On top of this, you're struck with practical performance being driven by the availability and adoption of sufficiently smart compilers, which is largely out of your control.

It's worth noting that you can ameliorate these issues to a larger degree if you restrict your inputs to a more structured subset of possible programs, i.e., you try to build an accelerator instead of a general-purpose CPU. And that's why you see more interesting architectures come out in the accelerator space. But for most general-purpose programs, you're not really going to do better than modern superscalar architectures, even with all the space and power they consume.

The critical difference is that EPIC (the architecture model of Itanium) essentially exposed CPU pipelines naked to the code - so you didn't just have to reorder instructions as optimizers do today, you also had to figure out changes that experience so far suggests is doable either in hw with runtime-only data, or in very tight numerical code. This includes compiler taking the place of branch predictor as well as OOOE scheduling, as well as no on-cpu instruction reordering or out of order retirement, and IIRC a branch mispredict was quite costly.
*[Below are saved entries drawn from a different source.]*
(* ===== verification/Float64.v ===== *)
(** * Float64: Go's [float64] as IEEE 754 binary64

    A [float64] is a [spec_float] of the Standard Library at precision 53 and
    maximal exponent 1024, with the library's correctly rounded operations
    (round to nearest, ties to even).  NaN carries no payload: the code under
    study only tests NaN-ness.  The lemmas are the facts the harness relies
    on: [==] is symmetric and reflexive away from NaN, [|a-b|] does not
    depend on the order of its operands, a sum of products with zero is
    a zero or NaN ([zero_or_nan]), and a sum of zeros and a single one is
    one ([sum_one]). *)

From Stdlib Require Import ZArith Lia SpecFloat.
From stdpp Require Import prelude.
From S2P Require Import Prelude.

#[local] Open Scope Z_scope.

Abbreviation float64 := spec_float.

#[export] Instance float64_eq_dec : EqDecision float64.
Proof. solve_decision. Defined.

#[export] Instance float64_inhabited : Inhabited float64 := populate (S754_zero false).

Module F64.

Definition prec : Z := 53.
Definition emax : Z := 1024.

(** [math.NaN()], [math.Inf(sign)], [0.0], [1.0], [2.0]. *)
Definition NaN : float64 := S754_nan.
Definition Inf (negative : bool) : float64 := S754_infinity negative.
Definition zero : float64 := S754_zero false.
Definition one : float64 := S754_finite false 4503599627370496 (-52).
Definition two : float64 := S754_finite false 4503599627370496 (-51).

(** [math.IsNaN], [math.IsInf(x, 1)], [math.Signbit]. *)
Definition IsNaN (x : float64) : bool :=
  match x with S754_nan => true | _ => false end.
Definition IsPosInf (x : float64) : bool :=
  match x with S754_infinity false => true | _ => false end.
Definition Signbit (x : float64) : bool :=
  match x with
  | S754_zero s | S754_infinity s | S754_finite s _ _ => s
  | S754_nan => false
  end.
Definition is_finite (x : float64) : bool :=
  match x with S754_zero _ | S754_finite _ _ _ => true | _ => false end.
Definition is_zero (x : float64) : bool :=
  match x with S754_zero _ => true | _ => false end.

(** The comparison operators [==], [<], [<=], [>]. *)
Definition eqb (x y : float64) : bool := SFeqb x y.
Definition ltb (x y : float64) : bool := SFltb x y.
Definition leb (x y : float64) : bool := SFleb x y.
Definition gtb (x y : float64) : bool := SFltb y x.

(** The arithmetic operators and [math.Abs]. *)
Definition add : float64 → float64 → float64 := SFadd prec emax.
Definition sub : float64 → float64 → float64 := SFsub prec emax.
Definition mul : float64 → float64 → float64 := SFmul prec emax.
Definition div : float64 → float64 → float64 := SFdiv prec emax.
Definition neg : float64 → float64 := SFopp.
Definition Abs : float64 → float64 := SFabs.

(** [math.Max], with its special cases for infinities, NaN and signed zeros. *)
Definition Max (x y : float64) : float64 :=
  if IsPosInf x || IsPosInf y then Inf false
  else if IsNaN x || IsNaN y then NaN
  else if is_zero x && eqb x y then (if Signbit x then y else x)
  else if gtb x y then x else y.

(** The conversion [float64(n)] of an integer, and a decimal literal
    [m * 10^e], both rounded once. *)
Definition of_int (n : Z) : float64 := binary_normalize prec emax n 0 false.

Definition lit (m : Z) (e : Z) : float64 :=
  match e with
  | Zneg p => div (match m with
                   | Z0 => zero
                   | Zpos q => S754_finite false q 0
                   | Zneg q => S754_finite true q 0
                   end) (S754_finite false (10 ^ p)%positive 0)
  | _ => of_int (m * 10 ^ e)
  end.

(** Canonical representations: what the operations return on canonical
    arguments. *)
Definition valid (x : float64) : bool := valid_binary prec emax x.

End F64.

(** [zero_or_nan x b]: [x] is a zero when [b] holds and NaN when it does
    not; what a sum of products with zero is, by whether the other factors
    are all finite. *)
Definition zero_or_nan (x : float64) (b : bool) : Prop :=
  if b then F64.is_zero x = true else x = F64.NaN.

(** ** Comparison *)

Lemma SFcompare_antisym x y : SFcompare y x = CompOpp <$> SFcompare x y.
Proof.
  destruct x as [[]|[]| |[] m1 e1], y as [[]|[]| |[] m2 e2];
    try reflexivity; simpl;
    rewrite (Z.compare_antisym e1 e2); destruct (e1 ?= e2) eqn:E;
    simpl; try reflexivity;
    rewrite (Pos.compare_cont_antisym m1 m2 Eq); simpl; try reflexivity;
    destruct (Pos.compare_cont Eq m1 m2); reflexivity.
Qed.

Lemma SFcompare_refl x : F64.IsNaN x = false → SFcompare x x = Some Eq.
Proof.
  destruct x as [[]|[]| |[] m e]; try done; simpl; intros _;
    rewrite Z.compare_refl, ?Pos.compare_cont_refl; reflexivity.
Qed.

Lemma f64_eqb_sym x y : F64.eqb x y = F64.eqb y x.
Proof.
  unfold F64.eqb, SFeqb. rewrite (SFcompare_antisym x y).
  by destruct (SFcompare x y) as [[]|].
Qed.

Lemma f64_eqb_refl x : F64.IsNaN x = false → F64.eqb x x = true.
Proof. intros H. unfold F64.eqb, SFeqb. by rewrite SFcompare_refl. Qed.

Lemma f64_eqb_nan_l x : F64.eqb F64.NaN x = false.
Proof. by destruct x. Qed.

Lemma f64_eqb_nan_r x : F64.eqb x F64.NaN = false.
Proof. by destruct x as [[]|[]| |[]]. Qed.

Lemma f64_eqb_not_nan x y : F64.eqb x y = true → F64.IsNaN x = false ∧ F64.IsNaN y = false.
Proof. destruct x as [[]|[]| |[]], y as [[]|[]| |[]]; done. Qed.

Lemma f64_gtb_ltb x y : F64.gtb x y = F64.ltb y x.
Proof. reflexivity. Qed.

Lemma f64_ltb_eqb_gtb x y :
  F64.IsNaN x = false → F64.IsNaN y = false →
  F64.ltb x y || F64.eqb x y || F64.gtb x y = true.
Proof.
  unfold F64.ltb, F64.eqb, F64.gtb, SFltb, SFeqb. rewrite (SFcompare_antisym x y).
  destruct x as [[]|[]| |[] m1 e1], y as [[]|[]| |[] m2 e2]; try done; simpl; intros _ _;
    destruct (e1 ?= e2); try done; by destruct (Pos.compare_cont Eq m1 m2).
Qed.

(** Finite values that compare equal and carry the same sign are the same
    value: there is one representation per exponent and mantissa. *)
Lemma SFcompare_Eq_finite s m1 e1 m2 e2 :
  SFcompare (S754_finite s m1 e1) (S754_finite s m2 e2) = Some Eq →
  m1 = m2 ∧ e1 = e2.
Proof.
  destruct s; simpl; destruct (e1 ?= e2) eqn:E; try done;
    apply Z.compare_eq in E; intros H; split; try done;
    apply Pos.compare_eq; unfold Pos.compare;
    by destruct (Pos.compare_cont Eq m1 m2).
Qed.

(** ** Rounding is symmetric in the sign *)

Lemma binary_round_aux_negb s m e l :
  binary_round_aux F64.prec F64.emax (negb s) m e l
  = SFopp (binary_round_aux F64.prec F64.emax s m e l).
Proof.
  unfold binary_round_aux.
  destruct (shr_fexp _ _ m e l) as [mrs' e'].
  destruct (shr_fexp _ _ _ e' loc_Exact) as [mrs'' e''].
  destruct (shr_m mrs''); try reflexivity.
  by destruct (_ <=? _).
Qed.

Lemma SFabs_opp x : SFabs (SFopp x) = SFabs x.
Proof. by destruct x. Qed.

Lemma SFabs_binary_normalize_opp m e sz :
  SFabs (binary_normalize F64.prec F64.emax (- m) e sz)
  = SFabs (binary_normalize F64.prec F64.emax m e sz).
Proof.
  destruct m as [|p|p]; simpl; try reflexivity; unfold binary_round;
    destruct (shl_align _ _ _) as [mz ez];
    change true with (negb false);
    by rewrite binary_round_aux_negb, SFabs_opp.
Qed.

Lemma f64_abs_sub_comm x y : F64.Abs (F64.sub x y) = F64.Abs (F64.sub y x).
Proof.
  unfold F64.Abs, F64.sub.
  destruct x as [[]|[]| |sx mx ex], y as [[]|[]| |sy my ey]; try reflexivity.
  unfold SFsub. rewrite (Z.min_comm ey ex), <- SFabs_binary_normalize_opp.
  do 2 f_equal. lia.
Qed.

Lemma f64_abs_nonneg x : F64.Signbit (F64.Abs x) = false.
Proof. by destruct x. Qed.

Lemma f64_IsNaN_abs x : F64.IsNaN (F64.Abs x) = F64.IsNaN x.
Proof. by destruct x. Qed.

(** ** [math.Max] is commutative on magnitudes *)

Lemma f64_Max_abs_comm x y :
  F64.Max (F64.Abs x) (F64.Abs y) = F64.Max (F64.Abs y) (F64.Abs x).
Proof.
  unfold F64.Max.
  destruct x as [sx|sx| |sx m1 e1], y as [sy|sy| |sy m2 e2]; try reflexivity.
  cbn -[SFcompare]. unfold F64.gtb, SFltb.
  rewrite (SFcompare_antisym (S754_finite false m1 e1)).
  destruct (SFcompare (S754_finite false m1 e1) _) as [[]|] eqn:E;
    try reflexivity; [|done].
  apply SFcompare_Eq_finite in E as [-> ->]. reflexivity.
Qed.

(** ** Sums of products with zero *)

Lemma zero_or_nan_zero : zero_or_nan F64.zero true.
Proof. done. Qed.

Lemma zero_or_nan_add x y b1 b2 :
  zero_or_nan x b1 → zero_or_nan y b2 → zero_or_nan (F64.add x y) (b1 && b2).
Proof. destruct b1, b2; cbn [zero_or_nan andb]; intros Hx Hy; destruct x; try done; destruct y; try done.
  by destruct s, s0.
Qed.

Lemma zero_or_nan_mul_zero_r x : zero_or_nan (F64.mul x F64.zero) (F64.is_finite x).
Proof. by destruct x. Qed.

Lemma zero_or_nan_mul_zero_l x : zero_or_nan (F64.mul F64.zero x) (F64.is_finite x).
Proof. by destruct x. Qed.

Lemma zero_or_nan_mul_one x b : zero_or_nan x b → zero_or_nan (F64.mul F64.one x) b.
Proof. destruct b; simpl; intros Hx; subst; [by destruct x|done]. Qed.

Lemma zero_or_nan_sum {A} (f : A → float64) (fin : A → bool) (ls : list A) acc b :
  zero_or_nan acc b → (∀ l, zero_or_nan (f l) (fin l)) →
  zero_or_nan (foldl (λ acc l, F64.add acc (f l)) acc ls) (b && forallb fin ls).
Proof.
  intros Hacc Hf. revert acc b Hacc.
  induction ls as [|l ls IH]; intros acc b Hacc; simpl; [by rewrite andb_true_r|].
  rewrite andb_assoc. apply IH. by apply zero_or_nan_add.
Qed.

(** [f64]: the rules of [zero_or_nan], for [auto with f64]. *)
Create HintDb f64 discriminated.
#[export] Hint Resolve zero_or_nan_zero zero_or_nan_add zero_or_nan_mul_zero_r
  zero_or_nan_mul_zero_l zero_or_nan_mul_one : f64.

(** ** Sums of products with zeros and a one

    The arithmetic of a product of matrices that are the identity up to the
    sign of their zeros: zeros add to the positive zero, a one absorbs them,
    and a zero times a finite value is a zero. *)

Lemma f64_add_zero_zero z : F64.is_zero z = true → F64.add F64.zero z = F64.zero.
Proof. by destruct z as [[]| | |]. Qed.

Lemma f64_add_one_zero z : F64.is_zero z = true → F64.add F64.one z = F64.one.
Proof. by destruct z. Qed.

Lemma f64_mul_one_one : F64.mul F64.one F64.one = F64.one.
Proof. by vm_compute. Qed.

Lemma f64_mul_zero_l z x :
  F64.is_zero z = true → F64.is_finite x = true → F64.is_zero (F64.mul z x) = true.
Proof. by destruct z, x. Qed.

Lemma f64_mul_zero_r x z :
  F64.is_finite x = true → F64.is_zero z = true → F64.is_zero (F64.mul x z) = true.
Proof. by destruct z, x. Qed.

Lemma f64_is_zero_finite z : F64.is_zero z = true → F64.is_finite z = true.
Proof. by destruct z. Qed.

Lemma f64_neg_is_zero z : F64.is_zero (F64.neg z) = F64.is_zero z.
Proof. by destruct z. Qed.

Section sums.
Context {A : Type} (f : A → float64).

Lemma sum_zeros ls :
  (∀ l, l ∈ ls → F64.is_zero (f l) = true) →
  foldl (λ acc l, F64.add acc (f l)) F64.zero ls = F64.zero.
Proof.
  induction ls as [|l ls IH]; intros Hf; [done|]. cbn [foldl].
  rewrite f64_add_zero_zero by (apply Hf; left). apply IH. intros; apply Hf; by right.
Qed.

Lemma sum_one_keep ls :
  (∀ l, l ∈ ls → F64.is_zero (f l) = true) →
  foldl (λ acc l, F64.add acc (f l)) F64.one ls = F64.one.
Proof.
  induction ls as [|l ls IH]; intros Hf; [done|]. cbn [foldl].
  rewrite f64_add_one_zero by (apply Hf; left). apply IH. intros; apply Hf; by right.
Qed.
End sums.

(** A sum over [0 .. n-1] whose [i]-th term is one and whose other terms
    are zeros is one. *)
Lemma sum_one (f : Z → float64) (n i : Z) :
  0 ≤ i < n → f i = F64.one → (∀ l, 0 ≤ l < n → l ≠ i → F64.is_zero (f l) = true) →
  foldl (λ acc l, F64.add acc (f l)) F64.zero (seqZ 0 n) = F64.one.
Proof.
  intros Hi Hone Hz.
  replace n with (i + (n - i)) by lia. rewrite seqZ_app by lia.
  rewrite (seqZ_cons (0 + i)) by lia. rewrite foldl_app. cbn [foldl].
  rewrite sum_zeros by (intros l [? ?]%elem_of_seqZ; apply Hz; lia).
  rewrite Z.add_0_l, Hone. change (F64.add F64.zero F64.one) with F64.one.
  apply sum_one_keep. intros l [? ?]%elem_of_seqZ. apply Hz; lia.
Qed.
More over, EPIC pretty much meant thar you couldn't apply similar chip-level IPC improvements as you could elsewhere, at least originally.

I'm not sure that branch prediction would need to go to the compiler, but definitely agree it'd likely subsume the OOOE scheduling (at very least, it'd be less effective).

That, though, seems like it might make for a good power/performance tradeoff. Those circuits aren't free. We just didn't get to the point where compilers were doing a good job of that OOOE reordering (not until after EPIC died).

The real reason, though, that itanium died (IMO) is most businesses insisted on emulating their x86 code at a 70% performance cost. So costly that it seems like intel/hp spent most of their hardware engineering budget making that portion fast enough.

The x86 emulator built into Itanium 1 was very bad, yes, but it didn't matter that much outside of workstation use. HP build Itanium 2 without it, and provided software emulators for x86 and HP-PA that worked apparently "well enough".

The real deal breaker was Itanium being ridiculously expensive and quickly destroying any possibility of increased market by pricing itself out of it - and even in the markets that had the money, it was considered overpriced (nicest thing I heard about Itanium was "overpriced DSP masquerading as general purpose CPU"). I remember reading intel's published roadmaps before news about amd64 landed - We would be running 32bit x86 much longer under it, with Itanium being kept at extra premium prices.

Even customers that had Itanium as the only upgrade path available - thanks to HP - found the performance so bad - on natively compiled code! - they effectively forced HP to produce Alpha till Itanium was pretty much confirmed dead and the customers migrated out of HP vendor-locked stack (at one of the largest mobile telcos in Poland we migrated from Alpha to IBM POWER, many OpenVMS customers kept buying/hoarding Wildfire and Marvel architecture servers).